Who is behind the banner incident?
According to VOA, some netizens revealed that the anti-Xi banners hanging incident is most likely caused by a person with the Twitter account Peng Zaizhou, whose real name is Peng Lifa, an electromagnetic research scientist and technology employee, from Tailai County, Heilongjiang Province. But some commentators said that, under the close supervision of the CCP, two banners were hung at the same time, and some objects were set on fire to give off dense smoke, which must have been an organized act by many people.
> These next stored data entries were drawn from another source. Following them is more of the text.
(** The first loop: a frame for every test packet. *)
Fixpoint demo_allocate (n : nat) (allocator : FrameAllocator) : option (list FrameHandle * FrameAllocator) :=
  match n with
  | O => Some ([], allocator)
  | S n =>
      '(alloc, allocator) ← allocate kDefaultFrameSizeBytes allocator FrameOwner_DataPlane;
      '(handles, allocator) ← demo_allocate n allocator;
      Some (fal_frame alloc :: handles, allocator)
  end.

Definition demo_payload_size : Z := 32.

Definition demo_frame_len : Z :=
  u32 (kEthernetHeaderBytes + kIPv4BaseHeaderBytes + kTCPBaseHeaderBytes + demo_payload_size).

Definition demo_test_ports : list Z := [8080; 9090; 443; 8080].

(** The second loop: a packet in every frame, and its descriptor. *)
Fixpoint demo_build (umem : Memory) (handles : list FrameHandle) (ports : list Z) : option (Memory * list PacketDescriptor) :=
  match handles, ports with
  | handle :: handles, port :: ports =>
      let addr := fh_address handle in
      umem ← build_test_packet umem (Some (0 + addr)) port demo_payload_size;
      '(umem, descriptors) ← demo_build umem handles ports;
      Some (umem, mkPacketDescriptor addr demo_frame_len 0 :: descriptors)
  | _, _ => Some (umem, [])
  end.

Definition demo_delay_queue : DelayQueue TimingWheel :=
  TimingWheel_delay_queue kDemoTimingSlots kDemoMaxFramesPerSlot ltac:(done) ltac:(done) ltac:(done) ltac:(done).

Definition demo_dashboard (stats : DataPlaneBatchStats) (rule_count : Z) : option DashboardState :=
  histogram ← lh_record LatencyHistogram_default 500;
  histogram ← lh_record histogram 5000;
  histogram ← lh_record histogram 50000;
  histogram ← lh_record histogram 500000;
  Some (mkDashboardState (bs_packets_seen stats) (bs_packets_dropped stats) (bs_bytes_seen stats) 0 PacketAction_Drop
    (ddiv (double_of_Z 3) (double_of_Z 2)) (ddiv (double_of_Z 16) (double_of_Z 5))
    (if 0 <? bs_packets_seen stats
     then ddiv (dmul (double_of_Z 100) (double_of_Z (bs_packets_dropped stats))) (double_of_Z (bs_packets_seen stats))
     else double_of_Z 0)
    histogram Sparkline_default Sparkline_default rule_count 1).

Record DemoResult := mkDemoResult {
  dr_rules : list ChaosRule;
  dr_batch : DataPlaneBatchResult;
  dr_tx : list ProcessedFrame;
  dr_recycled : list ProcessedFrame;
  dr_pending : Z;
  dr_screen : string;
}.

(** From the batch on. *)
Definition demo_process (control_core : ControlCore) (umem : Memory) (rx_descriptors : list PacketDescriptor) : option DemoResult :=
  let timing_wheel := TimingWheel_default kDemoTimingSlots kDemoMaxFramesPerSlot in
  let output := replicate (Z.to_nat kDemoBatchSize) inhabitant in
  batch ← process_packet_batch_unbounded (DelayQueue0 := demo_delay_queue) umem (Some 0) rx_descriptors
            (cc_rules control_core) timing_wheel output output kDefaultTimingWheelTickNs;
  let result := ba_result batch in
  dashboard ← demo_dashboard (br_stats result) (cc_rule_count control_core);
  screen ← render dashboard;
  Some (mkDemoResult (cc_rules control_core) result
          (take (Z.to_nat (br_tx_count result)) (ba_tx_output batch))
          (take (Z.to_nat (br_recycle_count result)) (ba_recycle_output batch))
          (tw_pending_count_ (ba_wheel batch)) screen).

Definition run_demo (padding : list Byte) : option DemoResult :=
  control_core ← install_rule padding ControlPlaneCore_new demo_drop_rule;
  control_core ← install_rule padding control_core demo_delay_rule;
  '(handles, _) ← demo_allocate (Z.to_nat kDemoBatchSize) (FrameAllocator_new kDemoFrameCount);
  let umem := replicate (Z.to_nat (kDemoFrameCount * kDefaultFrameSizeBytes)) 0 in
  '(umem, rx_descriptors) ← demo_build umem handles demo_test_ports;
  demo_process (cp_control_ control_core) umem rx_descriptors.

(** ** [run_runtime_demo] *)

Definition demo_socket : XskSocket SimulatedXskSocket :=
  SimulatedXskSocket_socket 16 16 16 16 ltac:(done) ltac:(done) ltac:(done) ltac:(done)
    ltac:(done) ltac:(done) ltac:(done) ltac:(done).

Definition demo_timed_queue : TimedQueue TimingWheel :=
  TimingWheel_timed_queue 64 16 ltac:(done) ltac:(done) ltac:(done) ltac:(done).

Definition runtime_drop_rule : ChaosRule :=
  mkChaosRule 0xD00D 0 100 0 0 0 8080 kProbabilityScale kIPv4ProtocolTCP PacketAction_Drop 1 [0; 0; 0].

Inductive RuntimeDemoResult :=
| RuntimeDemo_InitFailed (status : RuntimeStatus)
| RuntimeDemo_NoFrames
| RuntimeDemo_Complete (first second : RuntimePollResult) (fill_pending : Z).

Abbreviation DemoRuntime := (AfXdpRuntimeAdapter SimulatedXskSocket TimingWheel).

(** From the received packets on. *)
Definition runtime_demo_polls (runtime : DemoRuntime) (address0 address1 : Z) : option RuntimeDemoResult :=
  let rx := [mkRxDescriptor address0 demo_frame_len 0; mkRxDescriptor address1 demo_frame_len 0] in
  '(_, socket) ← inject_rx 16 (ra_socket_ runtime) rx;
  let runtime := ra_set_socket runtime socket in
  let rules := [runtime_drop_rule] in
  '(first, runtime) ← ra_poll_once (XskSocket0 := demo_socket) (TimedQueue0 := demo_timed_queue) 16
                        kDefaultFrameSizeBytes runtime rules;
  '(_, socket) ← complete_tx 16 (ra_socket_ runtime) [address0];
  let runtime := ra_set_socket runtime socket in
  '(second, runtime) ← ra_poll_once (XskSocket0 := demo_socket) (TimedQueue0 := demo_timed_queue) 16
                         kDefaultFrameSizeBytes runtime rules;
  Some (RuntimeDemo_Complete first second (fill_ring_pending (ra_socket_ runtime))).

Definition run_runtime_demo : option RuntimeDemoResult :=
  let runtime := ra_default 16 kDefaultFrameSizeBytes (SimulatedXskSocket_default 16 16 16 16) (TimingWheel_default 64 16) in
  '(init_status, runtime) ← ra_init (XskSocket0 := demo_socket) 16 kDefaultFrameSizeBytes runtime (mkRuntimeConfig 4);
  if negb (init_status =?? RuntimeStatus_Ok) then Some (RuntimeDemo_InitFailed init_status)
  else
    '(fill_count, rx_addresses, socket) ← consume_fill 16 (ra_socket_ runtime) [0; 0];
    let runtime := ra_set_socket runtime socket in
    if negb (fill_count =? zlen rx_addresses) then Some RuntimeDemo_NoFrames
    else
      address0 ← rx_addresses.[0];
      address1 ← rx_addresses.[1];
      umem ← build_test_packet (ra_umem_ runtime) (Some (0 + address0)) 443 demo_payload_size;
      umem ← build_test_packet umem (Some (0 + address1)) 8080 demo_payload_size;
      runtime_demo_polls (ra_set_umem runtime umem) address0 address1.

(** ** The frame it builds *)

(** The bytes of the frame, as one list. *)
Definition test_headers (dst_port payload_size : Z) : list Byte :=
  let total_len := 40 + payload_size in
  [0; 0; 0; 0; 0; 0; 0; 0; 0; 0; 0; 0; 8; 0] ++
  [0x45; 0; total_len / 256; total_len mod 256; 0; 0; 0; 0; 64; 6; 0; 0; 0; 0; 0; 0; 0; 0; 0; 0] ++
  [48; 57; dst_port / 256; dst_port mod 256; 0; 0; 0; 0; 0; 0; 0; 0; 0x50; 0; 0; 0; 0; 0; 0; 0].

Definition test_payload (n : nat) : list Byte := (fun i => Z.of_nat i mod 256) <$> seq 0 n.

Definition test_packet (dst_port : Z) (n : nat) : list Byte := test_headers dst_port (Z.of_nat n) ++ test_payload n.

Lemma store_mid (pre l post : list Byte) i x b :
  0 <= i < zlen l -> b = zlen pre ->
  store (pre ++ l ++ post) (Some b) i x = Some (pre ++ <[Z.to_nat i := x]> l ++ post).
Proof.
  intros Hi ->. unfold store. rewrite aset_in_range by (autorewrite with zlen; pose proof (zlen_nonneg pre); pose proof (zlen_nonneg post); lia).
  f_equal. unfold zlen in *. rewrite insert_app_r_alt by lia. f_equal. rewrite insert_app_l by lia. do 2 f_equal. lia.
Qed.

Lemma memset_mid (pre l post : list Byte) (x : Byte) (done : list Byte) :
  memset (length l) (pre ++ done ++ l ++ post) (Some (zlen pre)) (zlen done) x
  = Some (pre ++ done ++ replicate (length l) x ++ post).
Proof.
  revert done. induction l as [|y l IH]; intros done; [reflexivity|]. cbn [length memset].
  change (pre ++ done ++ (y :: l) ++ post) with (pre ++ done ++ ([y] ++ l) ++ post).
  rewrite <-(app_assoc [y]), (app_assoc done), store_mid; [|autorewrite with zlen; pose proof (zlen_nonneg done); lia|done].
  cbn [mbind option_bind]. rewrite insert_app_r_alt by (unfold zlen; lia).
  replace (Z.to_nat (zlen done) - length done)%nat with 0%nat by (unfold zlen; lia). cbn [list_insert insert].
  change (<[0%nat:=x]> [y]) with [x]. rewrite <-app_assoc.
  specialize (IH (done ++ [x])). rewrite <-!app_assoc in IH. autorewrite with zlen in IH. rewrite Z.add_0_r in IH. by rewrite IH.
Qed.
However, Professor Feng Chongyi, a China expert at the University of Technology Sydney, analyzed and pointed out to Sound of Hope that this seems to be the action of one individual. “Look at today’s digital surveillance, wanting to take such a collective action is very difficult,” he said.
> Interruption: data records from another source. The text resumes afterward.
(** C39: [add-rule] installs another rule than the one asked for.  Whatever the arguments,
    while its table has room, the server accepts the request of [cmd_add_rule] and confirms it, but every field of
    the rule it appends to its table that is wider than a byte holds the argument with
    its bytes reversed: the client packs the rule in network order and the server copies
    it into a [ChaosRule] of the host.  [list-rules] reads the bytes back in the
    client's order, so it shows the rule that was asked for. *)
Theorem client_rule_swapped MaxRules padding core rules stats seed delay rule_id port prob action sequence response :
  0 < MaxRules -> MaxRules < 2 ^ 64 -> Forall (fits 8) padding -> core_repr MaxRules core rules stats ->
  fits 64 seed -> fits 64 delay -> fits 32 rule_id -> fits 16 port -> fits 16 prob -> fits 8 action ->
  fits 32 sequence -> Forall (fits 8) response -> kProtocolHeaderBytes <= zlen response -> zlen rules < MaxRules ->
  exists payload request rsp response' core',
    client_pack_rule seed delay rule_id port prob action = Some payload /\
    client_encode_message 0x20 sequence payload = Some request /\
    handle MaxRules padding core request response = Some (rsp, response', core') /\
    rsp_status rsp = ProtocolStatus_Ok /\ rsp_opcode rsp = Opcode_Pong /\
    cc_rules core' = rules ++ [installed_rule seed delay rule_id port prob action] /\
    client_list_rule (mjoin (bytes_of_rule <$> cc_rules core')) (40 * length rules) = (rule_id, port, action, prob, true).
Proof.
  intros Hm Hm' Hpad Hc Hs Hd Hi Hp Hb Ha Hq Hr Hroom Hfull.
  destruct (client_pack_rule seed delay rule_id port prob action) as [payload|] eqn:Hpack;
    [|unfold client_pack_rule in Hpack; by rewrite decide_True in Hpack].
  destruct (client_rule_of_bytes _ _ _ _ _ _ _ Hpack) as (Hbytes & Hlen & Hrule & Hlist).
  destruct (client_request_handled MaxRules padding core rules stats 0x20 sequence payload response)
    as (request & h & He & Hop & _ & rsp & response' & core' & Hrun & Hc' & Hdel);
    [done..|by rewrite Hlen|done|].
  exists payload, request, rsp, response', core'. revert Hc' Hdel. unfold core_reply.
  rewrite bool_decide_false by by intros []. cbn [dr_message dm_header dm_payload]. rewrite Hop.
  change (opcode_of_byte 0x20) with Opcode_AddRule. cbv iota.
  rewrite bool_decide_false by by intros []. rewrite bool_decide_true by done. cbn [fst snd rp_status rp_opcode rp_sequence rp_payload].
  intros Hc' (Hopc & _ & Hdel). rewrite bool_decide_true in Hdel by (by unfold zlen in *; cbn [length]).
  assert (cc_rules core' = rules ++ [rule_of_bytes payload]) as Hrules by apply (rt_repr_rules MaxRules), Hc'.
  split_and!; [done|done|done|apply Hdel|done|by rewrite Hrules, Hrule|].
  assert (length payload = 40%nat) as H40 by (unfold zlen, sizeof_ChaosRule in Hlen; lia).
  rewrite Hrules, fmap_app, join_app. rewrite <-rules_bytes_length by apply Hc. rewrite client_list_rule_app.
  change (mjoin (bytes_of_rule <$> [rule_of_bytes payload])) with (bytes_of_rule (rule_of_bytes payload) ++ []).
  by rewrite bytes_of_rule_of_bytes.
Qed.
(** * Position-level risk rules of the BIDBACK trading tool

    A shallow embedding of the rule engine found in
      - [source/py/dynamic_regime_system.py]
          (DynamicRegimeManager, AdaptiveStopManager),
      - [backend/risk_management/integrated_overlay_system.py]
          (IntegratedRiskOverlay),
      - [backend/risk_management/profit_taking_system.py]
          (RegimeProfitTakingManager),
      - [source/py/ultimate_implementation.py]
          (TradePosition, UltimateRiskManager),
      - [source/py/stop_loss_matrix.py] (RegimeStopLossManager),
      - [backend/risk_management/multilayer_backtesting_simple.py]
          (MultiLayerBacktester.analyze_regime_performance),
      - [backend/services.py] (the checks of RiskManagementService),
    followed by the properties of the specification that concern them.

    Modelling conventions.
      - Python floats and ints used as prices, percentages and multipliers
        are exact rationals [Q]; rounding, infinities and NaN of IEEE
        arithmetic are not modelled.  Equality of numbers is [Qeq] ([==]).
        A quantity the source computes back from an already rounded one
        (the [stop_distance_pct] reported by [open_position]) can differ
        from its exact value in the last digits, a price lying exactly on
        a computed threshold can compare differently, and a decimal tie
        can be rendered differently by [format_f]; no property below rests
        on such a value.
      - A Python exception is a value of [exn]; a method that can raise
        and mutate its object is a function [S -> S * (exn + A)], so the
        state left behind by a call that raises is part of the model.
      - Dictionaries with a fixed set of keys (rule bundles) are records
        whose fields are options: [None] is an absent key.  Dictionaries
        keyed by caller data (market data, price data, the active
        positions) are [gmap string _].
      - [datetime.now()] stamps of log entries are left out. *)

From stdpp Require Import gmap strings list pretty.
From Stdlib Require Import QArith Qabs Qround Lqa.

Local Open Scope Q_scope.

(** ** Python numerics *)

Module Py.

(** The exceptions the modelled code can raise. *)
Inductive exn : Type :=
  | ValueError (msg : string)
  | ZeroDivisionError
  | KeyError (key : string)
  | IndexError.

(** A computation that returns or raises. *)
Definition Res (A : Type) : Type := (exn + A)%type.

(** A method on a mutable object of type [S]. *)
Definition M (S A : Type) : Type := S -> S * Res A.

Definition ret {S A} (a : A) : M S A := fun s => (s, inr a).
Definition raise {S A} (e : exn) : M S A := fun s => (s, inl e).
Definition bind {S A B} (m : M S A) (k : A -> M S B) : M S B :=
  fun s => match m s with
           | (s', inr a) => k a s'
           | (s', inl e) => (s', inl e)
           end.
Definition get {S} : M S S := fun s => (s, inr s).
Definition modify {S} (f : S -> S) : M S unit := fun s => (f s, inr tt).
Definition lift {S A} (r : Res A) : M S A := fun s => (s, r).

(** Run a method of a sub-object [T] held in a field of [S]. *)
Definition zoom {S T A} (proj : S -> T) (inj : T -> S -> S) (m : M T A) : M S A :=
  fun s => let '(t', r) := m (proj s) in (inj t' s, r).

Definition rbind {A B} (r : Res A) (k : A -> Res B) : Res B :=
  match r with
  | inr a => k a
  | inl e => inl e
  end.

(** [a < b], [a > b], [a <= b], [a >= b], [a == b] on numbers. *)
Definition lt (a b : Q) : bool := negb (Qle_bool b a).
Definition gt (a b : Q) : bool := lt b a.
Definition le (a b : Q) : bool := Qle_bool a b.
Definition ge (a b : Q) : bool := Qle_bool b a.

(** [max(a, b)] keeps [a] unless [b > a]; [min(a, b)] keeps [a] unless
    [b < a]. *)
Definition max (a b : Q) : Q := if gt b a then b else a.
Definition min (a b : Q) : Q := if lt b a then b else a.

(** [a / b] on floats raises on a zero divisor. *)
Definition div (a b : Q) : Res Q :=
  if Qeq_bool b 0 then inl ZeroDivisionError else inr (a / b).

(** [int(x)]: truncation toward zero. *)
Definition int (x : Q) : Z := Z.quot (Qnum x) (Zpos (Qden x)).

(** [np.mean] of a list (callers only pass non-empty lists). *)
Definition mean (l : list Q) : Q :=
  foldr Qplus 0 l / inject_Z (Z.of_nat (length l)).

(** [l[i]] for [i >= 0]. *)
Definition index {A} (l : list A) (i : nat) : Res A :=
  match l !! i with
  | Some a => inr a
  | None => inl IndexError
  end.

(** [d[key]] on a rule bundle. *)
Definition item {A} (key : string) (field : option A) : Res A :=
  match field with
  | Some a => inr a
  | None => inl (KeyError key)
  end.

(** [l[-n:]]. *)
Definition last_n {A} (n : nat) (l : list A) : list A :=
  drop (length l - n) l.

(** [f"{x:.<prec>f}"]: fixed-point rendering, rounding half to even on the
    exact value. *)
Definition pad_zeros (width : nat) (s : string) : string :=
  String.concat "" (replicate (width - String.length s) "0"%string) +:+ s.

Definition format_f (prec : nat) (x : Q) : string :=
  let scale := (10 ^ Z.of_nat prec)%Z in
  let a := Qabs x * inject_Z scale in
  let fl := Qfloor a in
  let rem := a - inject_Z fl in
  let r := if gt rem (1 # 2) then (fl + 1)%Z
           else if Qeq_bool rem (1 # 2)
                then (if Z.even fl then fl else (fl + 1)%Z)
                else fl in
  (if lt x 0 then "-" else "")
    +:+ pretty (r / scale)%Z
    +:+ (match prec with
         | O => ""
         | _ => "." +:+ pad_zeros prec (pretty (r mod scale)%Z)
         end).

End Py.

Notation "'let*' x ':=' c 'in' k" := (Py.bind c (fun x => k))
  (at level 10, x pattern, c at level 100, k at level 200).
Notation "'let?' x ':=' c 'in' k" := (Py.rbind c (fun x => k))
  (at level 10, x pattern, c at level 100, k at level 200).


(** ** dynamic_regime_system.py *)

Inductive RegimeType : Type :=
  | CRISIS_OPPORTUNITY
  | HIGH_VOL_STRESS
  | BULL_NORMAL
  | LOW_VOL_COMPLACENCY.

#[global] Instance RegimeType_eq_dec : EqDecision RegimeType.
Proof. solve_decision. Defined.

(** [RegimeType.value] *)
Definition RegimeType_value (r : RegimeType) : string :=
  match r with
  | CRISIS_OPPORTUNITY => "crisis_opportunity"
  | HIGH_VOL_STRESS => "high_vol_stress"
  | BULL_NORMAL => "bull_normal"
  | LOW_VOL_COMPLACENCY => "low_vol_complacency"
  end.

Record MarketState : Type := mkMarketState {
  vix_level : Q;
  t2108_level : option Q;
  momentum_ratio : option Q;
  day : Z;
  regime : RegimeType
}.

(** [MarketState(vix_level=.., t2108_level=.., momentum_ratio=.., day=..)]:
    the [regime] field keeps its dataclass default. *)
Definition MarketState_new (vix : Q) (t2108 momentum : option Q) (d : Z) : MarketState :=
  mkMarketState vix t2108 momentum d BULL_NORMAL.

Record RuleAdjustment : Type := mkRuleAdjustment {
  stop_multiplier : Q;
  profit_multiplier : Q;
  urgency_factor : Q;
  reason : string
}.

(** [RuleAdjustment()] *)
Definition RuleAdjustment_default : RuleAdjustment :=
  mkRuleAdjustment 1.0 1.0 1.0 "".

(** Upper end of a [vix_range]: a number or [float('inf')]. *)
Inductive bound : Type :=
  | Fin (q : Q)
  | Inf.

(** [x < b] *)
Definition lt_bound (x : Q) (b : bound) : bool :=
  match b with
  | Fin q => Py.lt x q
  | Inf => true
  end.

(** A rule bundle (the per-regime [Dict] handed around as [base_rules],
    [config], [adjusted_rules]). *)
Record Rules : Type := mkRules {
  vix_range : option (Q * bound);
  stop_loss_pct : option Q;
  profit_levels : option (list Q);
  position_scaling : option (list Q);
  tr_stop_multiplier : option Q;
  tr_profit_multipliers : option (list Q);
  max_hold_override : option Z;
  description : option string
}.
Feng said, in China there were many similar protests but could not be completed, only this time it was successful.
Also according to Sound of Hope, current affairs commentator Wang Beiji praised the protest as a “top notch masterpiece”. “From the time to the place, the behavior, the method, the protest content, to his final intention after the incident, he has the precise analysis and planning,” he said.
Wang further explained: “He (the person hanging the banners) mentioned PCR testing, lockdown, voting and dictatorship. These are all things the Chinese are facing, from people who are forced to take nucleic acid testing, who are trampled and who are controlled by a code, feel really grateful.”
He also introduced that Sithong Bridge was funded and built by Sitong Company, an enterprise that openly supported the student movement on June 4, 1989 (Tiananmen Square massacre). If Peng Taizhou (the man who hung the banners) deliberately chose this place, it can be said that he had good reason, but if it was a coincidence, it is God’s will!
Wu Renhua, a visiting scholar at the Zhang Foquan Center for Human Rights Studies of Soochow University, Taiwan, said, that before the CCP’s 20th National Congress, under strict security conditions in Beijing, Peng was able to successfully hang banners in the gathering place of colleges and high-tech centers, clearly identifying that bringing down Xi Jinping will not be easy. He said, “It reflects that in China, there are many people who are very dissatisfied with Xi Jinping’s 10 years in power, especially this current political situation.”
According to RFI, Peng called on the public to protest on October 16, the opening day of the 20th National Congress of the CCP, by means of striking, leaving school or work. and honking car horns.
Feng Chongyi said that not many people would respond at that time. Such banners or appeals will be spread widely abroad, but will be blocked in China. Those who can receive this information and those who bypass the firewall are very few, so such actions are very risky. If many people take action and protest together, the CCP will not be able to respond. If only a few people and particular places receive the information, as soon as you make a move, the CCP will immediately extinguish it.”
However, Wang Beiji still thinks that this protest has had a great effect, otherwise the CCP would not block the information.
He said, “I call this event a mental atomic bomb in the cognitive war between liberals like us and the CCP. It has inspired many people around the world, who have endured suffering for a long time, and given spiritual encouragement to many Chinese people who are oppressed, locked down, and unable to move freely. The historical and practical significance of this event is enormous, that’s why the CCP is very afraid of it.”